Stored data
=== Section Start ===

(* ===== verification/Database.v ===== *)
(** Database: what the stores rely on from the PostgreSQL tables of
    [persistence/schema.py].

    A column gives back a value of its own representation of what was
    written: a [DateTime(timezone=True)] column the same instant in a zone
    of the server's choice, a [Numeric(p, s)] column the amount at scale
    [s].  These two are an interface with the documented laws; [String(n)]
    refuses longer values.  A transaction that raises leaves the tables as
    they were, which the [result] of every store operation says: a [Raise]
    carries no new state. *)

From S2P Require Import Prelude PyStr PyDatetime PyDecimal PyJson.
From S2P Require Import AcquisitionContracts AcquisitionEquiv.

Local Open Scope string_scope.
Local Open Scope Z_scope.

Class Database := {
  (** What is read back of an aware datetime. *)
  timestamptz : datetime -> datetime;
  timestamptz_equiv : forall d, aware d = true -> dt_equiv d (timestamptz d);
  (** What is read back of an amount, an error when it has too many digits
      before the point. *)
  numeric : Z -> Z -> decimal -> result decimal;
  numeric_stored : forall p s d d', numeric p s d = Ok d' -> numeric p s d' = Ok d';
  numeric_unit : forall p s d d', numeric p s d = Ok d' ->
    decimal_unit (Some d) = true -> decimal_unit (Some d') = true;
  numeric_ge0 : forall p s d d', numeric p s d = Ok d' ->
    decimal_ge0 (Some d) = true -> decimal_ge0 (Some d') = true;
  (** What is read back has at most [s] digits after the point. *)
  numeric_exp : forall p s d d', numeric p s d = Ok d' -> - s <= d_exp d';
  (** An amount with at most [s] digits after the point is kept, and has at
      most [p] digits in all. *)
  numeric_scaled : forall p s d d', - s <= d_exp d -> numeric p s d = Ok d' ->
    - s <= d_exp d' /\ coef_at (- s) d' = coef_at (- s) d /\ Z.abs (coef_at (- s) d) < 10 ^ p;
}.

(** A [String(n)] column. *)
Definition varchar (column : string) (n : Z) (s : string) : result string :=
  if len s <=? n then Ok s else Raise (DataError column).

Lemma varchar_Ok column n s t : varchar column n s = Ok t <-> t = s /\ len s <= n.
Proof.
  unfold varchar. destruct (Z.leb_spec (len s) n); split; intros; simplify_eq; naive_solver lia.
Qed.

Lemma opt_varchar_Ok column n o o' : opt_mapM (varchar column n) o = Ok o' -> o' = o.
Proof.
  destruct o; simpl; intros H; inv_result; [|done].
  apply varchar_Ok in Hv as [-> _]. done.
Qed.

(** A check constraint of a table. *)
Definition check_constraint (name : string) (b : bool) : result unit :=
  if b then Ok tt else Raise (IntegrityError name).

(** A database that keeps datetimes as they are and takes only amounts that
    its columns hold: the interface can be satisfied. *)
Definition exact_numeric (p s : Z) (d : decimal) : result decimal :=
  if (- s <=? d_exp d) && (Z.abs (coef_at (- s) d) <? 10 ^ p) then Ok d
  else Raise (DataError "numeric field overflow").

Lemma exact_numeric_Ok p s d d' :
  exact_numeric p s d = Ok d' ->
  d' = d /\ - s <= d_exp d /\ Z.abs (coef_at (- s) d) < 10 ^ p.
Proof. unfold exact_numeric. destruct (_ && _) eqn:E; intros H; simplify_eq. split; [done | lia]. Qed.

Program Definition ExactDatabase : Database := {|
  timestamptz d := d;
  numeric := exact_numeric;
|}.
Next Obligation. intros; reflexivity. Qed.
Next Obligation. intros p s d d' H. by destruct (exact_numeric_Ok _ _ _ _ H) as [-> _]. Qed.
Next Obligation. intros p s d d' H. by destruct (exact_numeric_Ok _ _ _ _ H) as [-> _]. Qed.
Next Obligation. intros p s d d' H. by destruct (exact_numeric_Ok _ _ _ _ H) as [-> _]. Qed.
Next Obligation. intros p s d d' H. by destruct (exact_numeric_Ok _ _ _ _ H) as (-> & ? & _). Qed.
Next Obligation. intros p s d d' Hs H. by destruct (exact_numeric_Ok _ _ _ _ H) as (-> & _ & ?). Qed.

(** A database whose [Numeric(p, s)] columns round half away from zero to
    the scale, as PostgreSQL's do. *)
Definition scaled_numeric (p s : Z) (d : decimal) : result decimal :=
  let q := to_scale s d in
  if Z.abs (d_coef q) <? 10 ^ p then Ok q else Raise (DataError "numeric field overflow").

Lemma scaled_numeric_Ok p s d q :
  scaled_numeric p s d = Ok q -> q = to_scale s d /\ Z.abs (d_coef q) < 10 ^ p.
Proof.
  unfold scaled_numeric. destruct (Z.ltb_spec (Z.abs (d_coef (to_scale s d))) (10 ^ p)); intros E;
    simplify_eq. done.
Qed.

Program Definition ScaledDatabase : Database := {|
  timestamptz d := d;
  numeric := scaled_numeric;
|}.
Next Obligation. intros; reflexivity. Qed.
Next Obligation.
  intros p s d q H. apply scaled_numeric_Ok in H as [-> H]. unfold scaled_numeric.
  rewrite to_scale_idem. by apply Z.ltb_lt in H as ->.
Qed.
Next Obligation.
  intros p s d q H Hd. apply scaled_numeric_Ok in H as [-> _]. unfold decimal_unit in *. inv_result.
  by rewrite to_scale_ge0, to_scale_le1.
Qed.
Next Obligation.
  intros p s d q H Hd. apply scaled_numeric_Ok in H as [-> _]. by apply to_scale_ge0.
Qed.
Next Obligation.
  intros p s d q H. apply scaled_numeric_Ok in H as [-> _]. unfold to_scale. case_match eqn:E; simpl; lia.
Qed.
Next Obligation.
  intros p s d q Hs H. apply scaled_numeric_Ok in H as [-> H]. unfold to_scale in *.
  rewrite (proj2 (Z.leb_le _ _) Hs) in *. cbn [d_coef d_exp] in *.
  unfold coef_at. cbn [d_coef d_exp]. replace (d_exp d - - s) with (d_exp d + s) by lia.
  rewrite Z.sub_diag, Z.mul_1_r. done.
Qed.

(** An [Integer] column. *)
Definition int4 (column : string) (n : Z) : result Z :=
  if (- 2 ^ 31 <=? n) && (n <? 2 ^ 31) then Ok n else Raise (DataError column).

=== Section End ===

## Exercise prompt
Please state how many lines of the entries above include the string "done", giving the number and nothing more.

## Answer space
5